Department of Medical Informatics, Biometry and Epidemiology, University of Munich, Marchioninistr 15, D-81377 Munich, Germany.
BMC Bioinformatics. 2010 Feb 8;11:78. doi: 10.1186/1471-2105-11-78.
While high-dimensional molecular data such as microarray gene expression data have been used for disease outcome prediction or diagnosis purposes for about ten years in biomedical research, the question of the additional predictive value of such data given that classical predictors are already available has long been under-considered in the bioinformatics literature.
We suggest an intuitive permutation-based testing procedure for assessing the additional predictive value of high-dimensional molecular data. Our method combines two well-known statistical tools: logistic regression and boosting regression.

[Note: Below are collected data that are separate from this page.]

(** [WeightSpec]: a number, an object with a [weight] method ([ConstantWeight],
    [CallableWeight]), a callable, or anything else. *)
Inductive WeightSpec :=
  | Number (value : spec_float)
  | ConstantWeight (value : spec_float)
  | CallableWeight (fn : TransitionEvaluation → res spec_float)
  | WeightPolicy (weight : TransitionEvaluation → res spec_float)
  | Callable (fn : TransitionEvaluation → res spec_float)
  | Unsupported (repr : string).

Definition _resolve (spec : WeightSpec) (evaluation : TransitionEvaluation) : res spec_float :=
  match spec with
  | Number value | ConstantWeight value => Ok value
  | CallableWeight fn | WeightPolicy fn | Callable fn => fn evaluation
  | Unsupported repr => Err (TypeError ("unsupported transition weight: " +:+ repr))
  end.

Record TransitionPolicy := mkTransitionPolicy {
  pol_weights : gmap string WeightSpec;
  pol_default_weight : WeightSpec;
  pol_excluded_events : gset string;
  pol_strict : bool }.

(** [TransitionPolicy()]. *)
Definition default_policy : TransitionPolicy := mkTransitionPolicy ∅ (Number fone) ∅ false.

Definition has_explicit_weight (p : TransitionPolicy) (event : string) : bool :=
  present event (pol_weights p).

Definition is_probabilistically_eligible (p : TransitionPolicy) (event : string) : bool :=
  negb (bool_decide (event ∈ pol_excluded_events p)).

Definition weight_for (p : TransitionPolicy) (evaluation : TransitionEvaluation) : res spec_float :=
  fail_if (pol_strict p && absent (tev_event evaluation) (pol_weights p))
    (KeyError ("no transition weight configured for event: " +:+ tev_event evaluation)) ;;
  _resolve (default (pol_default_weight p) (pol_weights p !! tev_event evaluation)) evaluation.

Definition excluded_events (p : TransitionPolicy) : list string := sort_on id (elements (pol_excluded_events p)).

(** ** [probability/graph.py] *)

Definition ProbabilisticTransitionGraph_new (edges : list TransitionEdge) : res (list TransitionEdge) :=
  fail_if (match edges with [] => true | _ => false end)
    (ValueError "probabilistic transition graph needs at least one edge") ;;
  fail_if (negb (bool_decide (NoDup (edge_edge_id <$> edges))))
    (ValueError "transition edge ids must be unique") ;;
  mret edges.

Definition outgoing (edges : list TransitionEdge) (c : StateConfiguration) : list TransitionEdge :=
  filter (λ e, available_from e c = true) edges.

(** One turn of the loop of [event_edges], on the dictionary [grouped]. *)
Definition group_edge (enabled : option (list string)) (grouped : list (string * list TransitionEdge))
    (e : TransitionEdge) : list (string * list TransitionEdge) :=
  match edge_event e with
  | None => grouped
  | Some event =>
    if match enabled with Some l => negb (bool_decide (event ∈ l)) | None => false end then grouped
    else dict_set event (default [] (dict_get event grouped) ++ [e])%list grouped
  end.

Definition event_edges (edges : list TransitionEdge) (c : StateConfiguration)
    (enabled : option (list string)) : list (string * list TransitionEdge) :=
  foldl (group_edge enabled) [] (outgoing edges c).

(** The checks of a weight, and whether the event is kept. *)
Definition weigh (event : string) (weight : spec_float) (edges : list TransitionEdge) :
    res (list (string * spec_float * list TransitionEdge)) :=
  fail_if (negb (isfinite weight))
    (ValueError ("transition weight for '" +:+ event +:+ "' must be finite")) ;;
  fail_if (flt weight fzero)
    (ValueError ("transition weight for '" +:+ event +:+ "' cannot be negative")) ;;
  mret (if flt fzero weight then [(event, weight, edges)] else []).

Fixpoint weighted (policy : TransitionPolicy) (c : StateConfiguration) (entity : Entity) (context : world B)
    (weight_transform : option (TransitionEvaluation → spec_float → spec_float))
    (grouped : list (string * list TransitionEdge)) :
    res (list (string * spec_float * list TransitionEdge)) :=
  match grouped with
  | [] => Ok []
  | (event, edges) :: grouped =>
    if negb (is_probabilistically_eligible policy event)
    then weighted policy c entity context weight_transform grouped
    else
      let evaluation := mkTransitionEvaluation event c edges entity context in
      weight ← weight_for policy evaluation ;
      let weight := match weight_transform with Some f => f evaluation weight | None => weight end in
      kept ← weigh event weight edges ;
      rest ← weighted policy c entity context weight_transform grouped ;
      mret (kept ++ rest)%list
  end.

Definition distribution (edges : list TransitionEdge) (c : StateConfiguration) (policy : TransitionPolicy)
    (entity : Entity) (context : world B) (enabled : option (list string))
    (weight_transform : option (TransitionEvaluation → spec_float → spec_float)) :
    res (list TransitionOption) :=
  weighted ← weighted policy c entity context weight_transform (sort_on fst (event_edges edges c enabled)) ;
  let total := py_sum ((λ '(_, weight, _), weight) <$> weighted) in
  fail_if (fle total fzero)
    (NoProbabilisticTransition ("no positive-weight enabled transition from " +:+ repr_tuple (states c))) ;;
  mret ((λ '(event, weight, edges), mkTransitionOption event weight (fdiv weight total) edges) <$> weighted).

(** The loop of [sample]: the option whose interval holds the draw, the last one
    if rounding leaves it past them all. *)
Fixpoint pick (draw cumulative : spec_float) (selected : TransitionOption) (l : list TransitionOption) :
    TransitionOption :=
  match l with
  | [] => selected
  | option :: l =>
    let cumulative := fadd cumulative (opt_probability option) in
    if flt draw cumulative then option else pick draw cumulative selected l
  end.

Definition sample (distribution : list TransitionOption) (draw : spec_float) (c : StateConfiguration) :
    res TransitionDecision :=
  match last distribution with
  | None => Err (NoProbabilisticTransition "cannot sample an empty distribution")
  | Some selected =>
    let selected := pick draw fzero selected distribution in
    mret (mkTransitionDecision (opt_event selected) (opt_weight selected) (opt_probability selected) draw c
            (opt_edges selected))
  end.

(** ** [probability/runtime.py] *)

(** What the runtime reads of a bound chart: [configuration_values],
    [current_state_value] and [enabled_events( **kwargs)], which may raise. *)
Record chart_view := mkChartView {
  configuration_values : option (list string);
  current_state_value : option string;
  enabled_events : option (mapping → res (list string)) }.

Definition _configuration_values (chart : chart_view) : res (list string) :=
  match configuration_values chart with
  | Some values => Ok values
  | None =>
    match current_state_value chart with
    | Some current => Ok [current]
    | None => Err (TypeError "chart must expose configuration_values or current_state_value")
    end
  end.

Definition _enabled_events (chart : chart_view) (kwargs : mapping) : res (option (list string)) :=
  match enabled_events chart with
  | None => Ok None
  | Some fn => values ← fn kwargs ; mret (Some values)
  end.

(** [ProbabilisticTransitionRuntime.decide]. *)
Definition decide_transition (root_seed : Z) (tick : Z) (chart : chart_view) (graph : list TransitionEdge)
    (policy : TransitionPolicy) (entity : Entity) (context : world B)
    (weight_transform : option (TransitionEvaluation → spec_float → spec_float))
    (guard_kwargs : mapping) (scope : list pyobj) : res TransitionDecision :=
  values ← _configuration_values chart ;
  c ← StateConfiguration_new values ;
  enabled ← _enabled_events chart guard_kwargs ;
  options ← distribution graph c policy entity context enabled weight_transform ;
  sample options
    (RandomSource_random root_seed
       (PStr "transition" :: PInt tick :: PStr (ent_entity_type entity) :: PStr (ent_id entity)
          :: (PStr <$> states c) ++ scope)%list) c.

(** ** [statecharts/topology.py] *)

(** The public surface of a chart class: a transition object may be listed by
    several states, [ct_identity] is its [id()]. *)
Record chart_transition := mkChartTransition {
  ct_identity : nat;
  ct_source : string;
  ct_targets : list string;
  ct_events : list string;
  ct_internal : bool;
  ct_initial : bool }.

Inductive chart_state := ChartState (state_id : string) (transitions : list chart_transition)
                           (children : list chart_state).

Fixpoint _walk_states (s : chart_state) : list (list chart_transition) :=
  match s with
  | ChartState _ transitions children => transitions :: flat_map _walk_states children
  end.

Definition _edge_id (chart_name source : string) (event : option string) (targets : list string)
    (ordinal : Z) : string :=
  deterministic_id "transition-edge"
    (PStr chart_name :: PStr source
       :: PStr (match event with Some e => if is_empty e then "<eventless>" else e | None => "<eventless>" end)
       :: (PStr <$> targets) ++ [PInt ordinal])%list.

(** The events of a transition, [None] for the one edge of an eventless one. *)
Definition labels (t : chart_transition) : list (option string) :=
  match ct_events t with [] => [None] | l => Some <$> l end.

Fixpoint number_edges (chart_name : string) (ordinal : Z) (l : list (chart_transition * option string)) :
    res (list TransitionEdge) :=
  match l with
  | [] => Ok []
  | (t, event) :: l =>
    e ← TransitionEdge_new (_edge_id chart_name (ct_source t) event (ct_targets t) ordinal) (ct_source t)
          (ct_targets t) event (<["internal" := PBool (ct_internal t)]> {["initial" := PBool (ct_initial t)]}) ;
    rest ← number_edges chart_name (ordinal + 1) l ;
    mret (e :: rest)
  end.

(** The first occurrence of every transition object. *)
Fixpoint unseen (seen : list nat) (l : list chart_transition) : list chart_transition :=
  match l with
  | [] => []
  | t :: l => if bool_decide (ct_identity t ∈ seen) then unseen seen l
              else t :: unseen (ct_identity t :: seen) l
  end.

We give clear advice for the choice of the only method parameter (the number of boosting iterations). In simulations, our novel approach is found to have very good power in different settings, e.g. few strong predictors or many weak predictors. For illustrative purpose, it is applied to the two publicly available cancer data sets.

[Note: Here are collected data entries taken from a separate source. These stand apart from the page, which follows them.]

(** [_load_entity]: the warehouse view reads the published state. *)
Definition _load_entity (entity_type entity_id : string) : U (option Entity) :=
  match eng_domain_warehouse self with
  | Some wh =>
    s ← on_ctx (gets durable_state) ;
    lift (entity_view s wh entity_type entity_id)
  | None => on_uow (get_entity entity_type entity_id)
  end.

Definition _save_entity (e : Entity) : U unit :=
  match eng_domain_warehouse self with
  | None => on_uow (save_entity e)
  | Some _ =>
    mutation ← lift (DomainMutation_new (version_id e) e) ;
    existing ← on_uow (get_domain_delivery (mut_mutation_id mutation)) ;
    raise_if (conflicts (λ d m, eqb_of (ddel_mutation d) (ddel_mutation m)) existing (mkDomainDelivery mutation 0 None))
      (mutation_conflict mutation) ;;
    match existing with
    | None => delivery ← lift (DomainDelivery_new mutation 0 None) ; on_uow (save_domain_delivery delivery)
    | Some _ => mret tt
    end
  end.

(** [statecharts.bind(entity, caused_by=command)], then
    [chart.send(command.name, **payload)]: the entity it leaves. *)
Definition send (command : Command) (e : Entity) : P Entity := λ w,
  match chart_for (eng_registry self) e with
  | Err x => (Err x, w)
  | Ok chart =>
    match cls_send chart (after_transition (Some owner_id) (Some (ByCommand command)))
            (cmd_name command) (cmd_payload command) (e, w) with
    | (Ok _, (e', w')) => (Ok e', w')
    | (Err x, (_, w')) => (Err x, w')
    end
  end.

(** The body of the loop over the emitted events. *)
Definition record_event (before after : Entity) (command : Command) (event : DomainEvent) : U unit :=
  on_uow (append_event event) ;;
  match eng_transition_authority self with
  | Some authority =>
    if eqb_of (ev_name event) "entity.state_transition"
    then receipt ← lift (seal authority before after event command) ; on_uow (append_event receipt)
    else mret tt
  | None => mret tt
  end ;;
  on_ctx (on_event (eng_root_seed self) (eng_scenarios self) event) ;;
  mret tt.

Definition not_found (command : Command) : exn :=
  KeyError ("entity not found: " +:+ cmd_entity_type command +:+ "/" +:+ cmd_entity_id command).

(** [uow.set_scenario_state(self.context.scenarios.snapshot_state(), ...)]. *)
Definition save_scenarios : U unit :=
  m ← on_ctx (gets w_scenarios) ;
  on_uow (set_scenario_state (snapshot_state m) owner_id).

Definition attested : bool := match eng_transition_authority self with Some _ => true | None => false end.

(** The lines [dispatch] and [_dispatch_scheduled_in_uow] share: load the entity,
    run its chart, save it, record what it emitted. *)
Definition execute (command : Command) : U unit :=
  loaded ← _load_entity (cmd_entity_type command) (cmd_entity_id command) ;
  e ← match loaded with Some e => mret e | None => raise (not_found command) end ;
  pending ← on_ctx (gets w_pending) ;
  raise_if (attested && match pending with [] => false | _ => true end)
    (ValueError "cannot attest preexisting pending source events") ;;
  after ← on_ctx (send command e) ;
  _save_entity after ;;
  emitted ← on_ctx drain_events ;
  raise_if (attested && negb (match emitted with
                              | [x] => eqb_of (ev_name x) "entity.state_transition"
                              | _ => false
                              end))
    (ValueError "attested dispatch requires exactly one recorder-produced transition") ;;
  for_each emitted (record_event e after command) ;;
  save_scenarios.

Definition foreign_command : exn := PermissionError "command belongs to a different or missing owner".
Definition foreign_work : exn := PermissionError "scheduled work belongs to a different owner".

Definition dispatch (command : Command) : P unit :=
  raise_if (negb (eqb_of (cmd_owner_id command) (Some owner_id))) foreign_command ;;
  scenario_before ← gets (λ w, snapshot_state (w_scenarios w)) ;
  r ← attempt (within (execute command)) ;
  match r with
  | Ok _ => mret tt
  | Err x => restore_state (Some scenario_before) ;; raise x
  end.

Definition set_now (t : datetime) : P unit := modify (λ w, w <| w_clock ::= λ c, c <| clk_now := t |> |>).

Definition _dispatch_scheduled_in_uow (item : DurableScheduledItem) : U bool :=
  let command := sched_command item in
  let work := sched_work item in
  raise_if (negb (eqb_of (cmd_owner_id command) (Some owner_id))) foreign_command ;;
  raise_if (negb (eqb_of (work_owner_id work) owner_id)) foreign_work ;;
  raise_if (negb (eqb_of (cmd_command_id command) (work_command_id work)))
    (ValueError "scheduled work does not match command") ;;
  raise_if (negb (eqb_of (work_due_at work) (cmd_due_at command)))
    (ValueError "scheduled work due time does not match command") ;;
  persisted_work ← on_uow (get_scheduled_work (work_work_id work)) ;
  persisted_command ← on_uow (get_command (cmd_command_id command)) ;
  if differs eqb_of persisted_work work || differs eqb_of persisted_command command then mret false else
  c ← on_ctx (gets w_clock) ;
  raise_if (work_due_at work <? clk_now c)
    (ValueError "scheduled work cannot execute before current logical time") ;;
  on_ctx (set_now (work_due_at work)) ;;
  execute command ;;
  on_uow (delete_scheduled_work (work_work_id work)) ;;
  on_uow (delete_command (cmd_command_id command)) ;;
  mret true.

(** The restoration of the [except] branches: clock, pending events, scenarios. *)
Definition roll_back (now : datetime) (tick : Z) (pending : list DomainEvent) (scenarios : ScenarioRuntimeState) :
    P unit :=
  modify (λ w, w <| w_clock ::= λ c, c <| clk_now := now |> <| clk_tick := tick |> |>
                 <| w_pending := pending |>) ;;
  restore_state (Some scenarios).

(** [uow.set_simulation_position(SimulationPosition(...), owner_id=...)]. *)
Definition move_to (now : datetime) (sequence tick : Z) : U unit :=
  position ← lift (SimulationPosition_new now sequence sequence tick) ;
  on_uow (set_simulation_position position owner_id).

Definition dispatch_scheduled (item : DurableScheduledItem) : P bool :=
  raise_if (negb (eqb_of (work_owner_id (sched_work item)) owner_id)) foreign_work ;;
  raise_if (negb (eqb_of (cmd_owner_id (sched_command item)) (Some owner_id))) foreign_command ;;
  w ← gets (λ w, w) ;
  r ← attempt (within (
         executed ← _dispatch_scheduled_in_uow item ;
         if negb executed then mret false else
         previous ← on_uow (get_simulation_position owner_id) ;
         c ← on_ctx (gets w_clock) ;
         move_to (clk_now c) (match previous with None => 1 | Some p => pos_execution_sequence p + 1 end)
           (clk_tick c) ;;
         mret true)) ;
  match r with
  | Ok executed => mret executed
  | Err x =>
    roll_back (clk_now (w_clock w)) (clk_tick (w_clock w)) (w_pending w) (snapshot_state (w_scenarios w)) ;;
    raise x
  end.

(** [self.context.statecharts.decide(...)]. *)
Definition choose_transition (e : Entity) (event_kwargs : mapping) (scope : list pyobj) : P TransitionDecision :=
  w ← gets (λ w, w) ;
  chart ← lift (chart_for (eng_registry self) e) ;
  graph ← lift (graph_from_statechart (cls_name chart) (cls_states chart)) ;
  lift (decide_transition (eng_root_seed self) (clk_tick (w_clock w)) (cls_view chart e) graph
          (policy_from_statechart (cls_policy chart)) e w
          (Some (λ evaluation, transform_transition_weight (w_scenarios w) (clk_now (w_clock w))
                                 (ent_entity_type (tev_entity evaluation)) (tev_event evaluation)))
          event_kwargs scope).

Our simple and computationally efficient approach can be used to globally assess the additional predictive power of a large number of candidate predictors given that a few clinical covariates or a known prognostic index are already available. It is implemented in the R package "globalboosttest" which is publicly available from R-forge and will be sent to the CRAN as soon as possible.

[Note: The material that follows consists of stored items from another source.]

Definition contract_key (m : BoundaryMessage) : string :=
  bmsg_contract_name m +:+ ".v" +:+ pretty (bmsg_contract_version m).

Definition payload (m : BoundaryMessage) : res mapping :=
  decoded ← json_loads (bmsg_payload_json m) ;
  match as_mapping decoded with
  | Some d => Ok d
  | None => Err (TypeError "boundary payload must decode to an object")
  end.

(** [BoundaryDelivery.__post_init__]. *)
Definition BoundaryDelivery_new (d : BoundaryDelivery) : res BoundaryDelivery :=
  fail_if (is_empty (bdel_delivery_id d) || is_empty (bdel_message_id d))
    (ValueError "boundary delivery identity cannot be empty") ;;
  fail_if (is_empty (bdel_destination_domain d) || is_empty (bdel_contract_name d))
    (ValueError "boundary delivery contract cannot be empty") ;;
  fail_if (bdel_contract_version d <=? 0) (ValueError "contract_version must be positive") ;;
  fail_if ((bdel_attempts d <? 0) || (bdel_claim_epoch d <? 0))
    (ValueError "delivery counters must be non-negative") ;;
  match bdel_status d with
  | PENDING =>
    fail_if (negb (bool_decide (bdel_claim_owner_id d = None ∧ bdel_claimed_at d = None
                                ∧ bdel_lease_expires_at d = None ∧ bdel_consumed_at d = None
                                ∧ bdel_consumer_effect_id d = None)))
      (ValueError "pending delivery cannot carry claim/consumption state")
  | CLAIMED =>
    fail_if (match bdel_claim_owner_id d with Some o => is_empty o | None => true end
             || bool_decide (bdel_claimed_at d = None) || bool_decide (bdel_lease_expires_at d = None))
      (ValueError "claimed delivery requires owner and lease") ;;
    fail_if (bdel_claim_epoch d <=? 0) (ValueError "claimed delivery requires positive fencing epoch") ;;
    fail_if (negb (bool_decide (bdel_consumed_at d = None ∧ bdel_consumer_effect_id d = None)))
      (ValueError "claimed delivery cannot be consumed")
  | CONSUMED =>
    fail_if (bool_decide (bdel_consumed_at d = None)
             || match bdel_consumer_effect_id d with Some e => is_empty e | None => true end)
      (ValueError "consumed delivery requires effect and timestamp")
  end ;;
  mret d.

Definition delivery_id_of (m : BoundaryMessage) : string :=
  deterministic_id "boundary-delivery"
    [PStr (bmsg_message_id m); PStr (bmsg_destination_domain m); PStr (bmsg_contract_name m);
     PInt (bmsg_contract_version m)].

(** [BoundaryDelivery.pending]. *)
Definition new_delivery (m : BoundaryMessage) : BoundaryDelivery :=
  mkBoundaryDelivery (delivery_id_of m) (bmsg_message_id m) (bmsg_destination_domain m)
    (bmsg_contract_name m) (bmsg_contract_version m) PENDING 0 None 0 None None None None None.
Definition pending (m : BoundaryMessage) : res BoundaryDelivery := BoundaryDelivery_new (new_delivery m).

Record BoundaryLease := mkBoundaryLease {
  lse_delivery_id : string;
  lse_message_id : string;
  lse_owner_id : string;
  lse_epoch : Z;
  lse_lease_expires_at : datetime }.

Definition BoundaryLease_new (l : BoundaryLease) : res BoundaryLease :=
  fail_if (is_empty (lse_delivery_id l) || is_empty (lse_message_id l) || is_empty (lse_owner_id l))
    (ValueError "boundary lease identity cannot be empty") ;;
  fail_if (lse_epoch l <=? 0) (ValueError "boundary lease epoch must be positive") ;;
  mret l.

(** [BoundaryConsumption.create]. *)
Definition BoundaryConsumption_create (d : BoundaryDelivery) (effect_id : string) (at_ : datetime) :
    res BoundaryConsumption :=
  let c := mkBoundaryConsumption
    (deterministic_id "boundary-consumption"
       [PStr (bdel_delivery_id d); PStr (bdel_message_id d); PStr (bdel_destination_domain d);
        PStr (bdel_contract_name d); PInt (bdel_contract_version d)])
    (bdel_delivery_id d) (bdel_message_id d) (bdel_destination_domain d) (bdel_contract_name d)
    (bdel_contract_version d) effect_id at_ in
  fail_if (is_empty (bcon_consumption_id c) || is_empty (bcon_delivery_id c) || is_empty (bcon_message_id c))
    (ValueError "boundary consumption identity cannot be empty") ;;
  fail_if (is_empty effect_id) (ValueError "consumer_effect_id cannot be empty") ;;
  mret c.
End model.

#[export] Instance BoundaryDelivery_eta : Eta BoundaryDelivery := λ d,
  mkBoundaryDelivery (bdel_delivery_id d) (bdel_message_id d) (bdel_destination_domain d) (bdel_contract_name d)
    (bdel_contract_version d) (bdel_status d) (bdel_attempts d) (bdel_claim_owner_id d) (bdel_claim_epoch d)
    (bdel_claimed_at d) (bdel_lease_expires_at d) (bdel_consumed_at d) (bdel_consumer_effect_id d) (bdel_last_error d).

尽管高维分子数据(如微阵列基因表达数据)在生物医学研究中已经用于疾病预后预测或诊断目的约十年,但在生物信息学文献中,对于给定已经存在的经典预测因子,此类数据的额外预测价值的问题长期以来一直被忽视。
我们建议了一种直观的基于置换的测试程序,用于评估高维分子数据的额外预测价值。我们的方法结合了两个著名的统计工具:逻辑回归和提升回归。我们为唯一的方法参数(提升迭代次数)提供了明确的选择建议。在模拟中,我们的新方法在不同的设置中具有很好的功效,例如少数强预测因子或许多弱预测因子。为了说明目的,我们将其应用于两个公开的癌症数据集。
我们的简单且计算效率高的方法可用于在已经存在少数临床协变量或已知预后指数的情况下,全局评估大量候选预测因子的额外预测能力。它在 R 包“globalboosttest”中实现,该包可从 R-forge 获得,并将尽快发送到 CRAN。